▶ _REQUIRED WORK_
Only a slice of the listing below is wanted. Retype the lines from the one containing "rewrite <- app_assoc." through the one containing "(destruct (es_stopped s);", exactly, both ends included.

[DATA TO USE Boundary: Start]

(* ===== verification/CmPipeline.v ===== *)
(** * The event pipeline of configuration management

    [src/src/FM/pkg/cm/pipeline.go].  The pipeline is a
    concurrent object: callers start and stop it and consume its output channel,
    and a goroutine per [Start] runs the event loop.  [exec] is one atomic step
    of it: a call that takes the mutex, or one communication of one loop; a step
    that is not enabled is [None], and a step may panic.

    The subscriber, the validator and the contexts are the environment here (in
    [CmSubscriber] the subscriber is in front of it): the channel a loop reads
    delivers any event at any time ([LoopRecv]), the
    validator is a function of the event (which it may change: it is passed by
    pointer), and contexts end when [CancelCtx] says so. *)

From S2P Require Import Prelude GoFloat CmCache.

Record PipelineStats : Type := mkPStats {
  EventsReceived : Z;
  EventsDuplicated : Z;
  EventsValidated : Z;
  EventsForwarded : Z;
  ValidationErrors : Z;
  SubscriptionErrors : Z;
  Uptime : Duration
}.

Definition zero_stats : PipelineStats := mkPStats 0 0 0 0 0 0 0.

Definition inc_received (s : PipelineStats) : PipelineStats :=
  mkPStats (EventsReceived s +64 1) (EventsDuplicated s) (EventsValidated s)
    (EventsForwarded s) (ValidationErrors s) (SubscriptionErrors s) (Uptime s).
Definition inc_duplicated (s : PipelineStats) : PipelineStats :=
  mkPStats (EventsReceived s) (EventsDuplicated s +64 1) (EventsValidated s)
    (EventsForwarded s) (ValidationErrors s) (SubscriptionErrors s) (Uptime s).
Definition inc_validated (s : PipelineStats) : PipelineStats :=
  mkPStats (EventsReceived s) (EventsDuplicated s) (EventsValidated s +64 1)
    (EventsForwarded s) (ValidationErrors s) (SubscriptionErrors s) (Uptime s).
Definition inc_forwarded (s : PipelineStats) : PipelineStats :=
  mkPStats (EventsReceived s) (EventsDuplicated s) (EventsValidated s)
    (EventsForwarded s +64 1) (ValidationErrors s) (SubscriptionErrors s) (Uptime s).
Definition inc_invalid (s : PipelineStats) : PipelineStats :=
  mkPStats (EventsReceived s) (EventsDuplicated s) (EventsValidated s)
    (EventsForwarded s) (ValidationErrors s +64 1) (SubscriptionErrors s) (Uptime s).
Lemma hand_set i j w a lost s :
  es_watchers s !! j = Some w →
  hand_of i (set_watcher j w a lost s) = if decide (j = i) then in_hand a else hand_of i s.
Proof.
  intros Hj. unfold hand_of, set_watcher. cbn. destruct (decide (j = i)) as [<-|Hne].
  - rewrite list_lookup_insert_eq; [done|]. by apply lookup_lt_Some in Hj.
  - by rewrite list_lookup_insert_ne.
Qed.

Lemma hand_at i s w : es_watchers s !! i = Some w → hand_of i s = in_hand (w_at w).
Proof. intros H. unfold hand_of. by rewrite H. Qed.

Lemma in_hand_next now keys : in_hand (next_key now keys) = keys.
Proof. by destruct keys. Qed.

(** What a step does to the keys of every watcher. *)
Lemma exec_whereabouts done s a s' i :
  sub_ok s → sub_exec done s a = Some s' → whereabouts i s' = whereabouts i s ++ reported_by i a.
Proof.
  intros [_ _ Hg _ _] Hx.
  destruct a as [j now resp|j now|j|j]; cbn [sub_exec] in Hx; unfold mbind, option_bind in Hx;
    destruct (es_watchers s !! j) as [w|] eqn:Ej; try discriminate Hx.
  - destruct (w_at w) eqn:Ew; try discriminate Hx. destruct resp as [keys|err]; injection Hx as <-;
      unfold whereabouts; rewrite (hand_set _ _ _ _ _ _ Ej); cbn [es_taken es_eventCh es_lost set_watcher push reported_by in_hand map]; rewrite !app_nil_r.
    + destruct (decide (j = i)) as [->|]; [|by rewrite app_nil_r].
      rewrite (hand_at _ _ _ Ej), Ew, in_hand_next. cbn. by rewrite app_nil_r, <- !app_assoc.
    + destruct (decide (j = i)) as [->|]; [|done]. by rewrite (hand_at _ _ _ Ej), Ew.
  - destruct (w_at w) as [|e rest|] eqn:Ew; try discriminate Hx.
    destruct (_ <? _)%nat; [|discriminate Hx]. injection Hx as <-.
    unfold whereabouts. rewrite hand_set by done. cbn [es_taken es_eventCh es_lost set_watcher push reported_by in_hand map]. rewrite !app_nil_r, (app_assoc (es_taken s)), fmap_app, of_watcher_app.
    change (prod_map id ID <$> [(j, e)]) with [(j, ID e)]. rewrite of_watcher_cons.
    destruct (decide (j = i)) as [->|]; [|by rewrite !app_nil_r].
    rewrite (hand_at _ _ _ Ej), Ew, in_hand_next. cbn.
    destruct (of_watcher i (es_lost s)) as [|k ks] eqn:El.
    + by rewrite <- app_assoc.
    + assert (of_watcher i (es_lost s) ≠ []) as Hne by congruence. apply Hg in Hne. rewrite Ej in Hne.
      cbn in Hne. congruence.
  - destruct (w_at w) as [|e rest|] eqn:Ew; try discriminate Hx;
      (destruct (es_stopped s); [|discriminate Hx]); injection Hx as <-;
      unfold whereabouts; rewrite hand_set by done; cbn [es_taken es_eventCh es_lost set_watcher push reported_by]; 
      rewrite of_watcher_app, ?of_watcher_cons, ?of_watcher_pairs;
      (destruct (decide (j = i)) as [->|]; [rewrite (hand_at _ _ _ Ej), Ew|]);
      cbn [in_hand app]; by rewrite ?app_nil_r, ?app_assoc.
  - destruct (w_at w) as [|e rest|] eqn:Ew; try discriminate Hx.
    destruct (done (w_ctx w)); [|discriminate Hx]. injection Hx as <-.
    unfold whereabouts. rewrite hand_set by done. cbn [es_taken es_eventCh es_lost set_watcher push reported_by in_hand map]. rewrite !app_nil_r.
    destruct (decide (j = i)) as [->|]; [|done]. by rewrite (hand_at _ _ _ Ej), Ew.
Qed.

Lemma set_watcher_at i j w a lost s :
  es_watchers s !! j = Some w →
  es_watchers (set_watcher j w a lost s) !! i =
  if decide (j = i) then Some (mkWatcher (w_topic w) (w_ctx w) a) else es_watchers s !! i.
Proof.
  intros Hj. cbn. destruct (decide (j = i)) as [<-|Hne].
  - apply list_lookup_insert_eq. by apply lookup_lt_Some in Hj.
  - by apply list_lookup_insert_ne.
Qed.

Definition fp_ok (a : watch_at) : Prop :=
  match a with WSend e _ => Fingerprint e = sha256_hex "" | _ => True end.

(** Moving a watcher that is not gone. *)
Lemma set_watcher_ok j w a lost s :
  sub_ok s → es_watchers s !! j = Some w → w_at w ≠ WGone → fp_ok a →
  (lost = [] ∨ ∃ ks, lost = map (pair j) ks ∧ a = WGone ∧ es_stopped s = true) →
  sub_ok (set_watcher j w a lost s).
Proof.
  intros [Hc Hl Hg He Hh] Hj Hw Ha Hlost. split.
  - done.
  - cbn. destruct Hlost as [->|(ks & -> & _ & Hs)]; [by rewrite app_nil_r|done].
  - intros i. rewrite set_watcher_at by done. cbn [es_lost set_watcher]. rewrite of_watcher_app. intros Hne.
    destruct (decide (j = i)) as [->|Hji].
    + destruct Hlost as [->|(ks & -> & -> & _)]; [|done].
      rewrite app_nil_r in Hne. apply Hg in Hne. rewrite Hj in Hne. cbn in Hne. congruence.
    + apply Hg. destruct Hlost as [->|(ks & -> & _)]; [by rewrite app_nil_r in Hne|].
      by rewrite of_watcher_pairs, decide_False, app_nil_r in Hne.
  - done.
  - intros i w'. rewrite set_watcher_at by done. destruct (decide (j = i)); [|by apply Hh].
    intros [= <-]. exact Ha.
Qed.

Lemma push_ok i e s :
  sub_ok s → (length (es_eventCh s) < eventCh_cap)%nat → Fingerprint e = sha256_hex "" → sub_ok (push i e s).
Proof.
  intros [Hc Hl Hg He Hh] Hlt Hf. split; cbn; try done.
  - rewrite length_app. cbn [length]. lia.
  - rewrite app_assoc. apply Forall_app. split; [done|]. by constructor.
Qed.

Lemma next_ok now keys : fp_ok (next_key now keys).
Proof. by destruct keys. Qed.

[DATA TO USE Boundary: End]

▶ _TASK SOLUTION_
    + by rewrite <- app_assoc.
    + assert (of_watcher i (es_lost s) ≠ []) as Hne by congruence. apply Hg in Hne. rewrite Ej in Hne.
      cbn in Hne. congruence.
  - destruct (w_at w) as [|e rest|] eqn:Ew; try discriminate Hx;
      (destruct (es_stopped s); [|discriminate Hx]); injection Hx as <-;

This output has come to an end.